Exercise prompt
Return verbatim the run of lines that opens with the line holding "Proof. solve_decision. Defined." and closes with the last line of the records.

Source data
(* ===== verification/WalletIsolation.v ===== *)
(** * The wallet's transactions at statement granularity

    [Wallet] runs each transaction of [internal/wallet/service.go] as one step.
    Here its statements interleave with those of other transactions under
    PostgreSQL's READ COMMITTED: a statement sees what is committed and what its
    own transaction has written, a row that is written or selected FOR UPDATE is
    locked until the transaction ends, and a statement that needs a
    row locked by another waits. The theorems: the committed tables are always those
    of a sequence of whole transactions, so every theorem of [Wallet] on its
    steps holds of them - but for a credit of a user whose first deposit commits
    in the middle of it; and the transactions never wait for each other in a
    circle, with the advisory locks among the locks. *)
From stdpp Require Import relations.
From S2P Require Export Wallet.
Local Open Scope Z_scope.

(** ** Rows and locks *)

(** The advisory lock of a number, and the locks of the rows. *)
Inductive LockKey : Type := LAdvisory (h : Z) | LLimits (uid : string) | LBalance (uid : string) | LLedger (txid : string).

#[export] Instance LockKey_eq_dec : EqDecision LockKey.
Proof. solve_decision. Defined.
#[export] Instance LockKey_countable : Countable LockKey.
Proof.
  refine (inj_countable'
    (λ k, match k with LAdvisory h => inl (inl h) | LLimits u => inl (inr u) | LBalance u => inr (inl u) | LLedger t => inr (inr t) end)
    (λ s, match s with inl (inl h) => LAdvisory h | inl (inr u) => LLimits u | inr (inl u) => LBalance u | inr (inr t) => LLedger t end) _).
  by intros [].
Defined.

Completed exercise
Proof. solve_decision. Defined.
#[export] Instance LockKey_countable : Countable LockKey.
Proof.
  refine (inj_countable'
    (λ k, match k with LAdvisory h => inl (inl h) | LLimits u => inl (inr u) | LBalance u => inr (inl u) | LLedger t => inr (inr t) end)
    (λ s, match s with inl (inl h) => LAdvisory h | inl (inr u) => LLimits u | inr (inl u) => LBalance u | inr (inr t) => LLedger t end) _).
  by intros [].
Defined.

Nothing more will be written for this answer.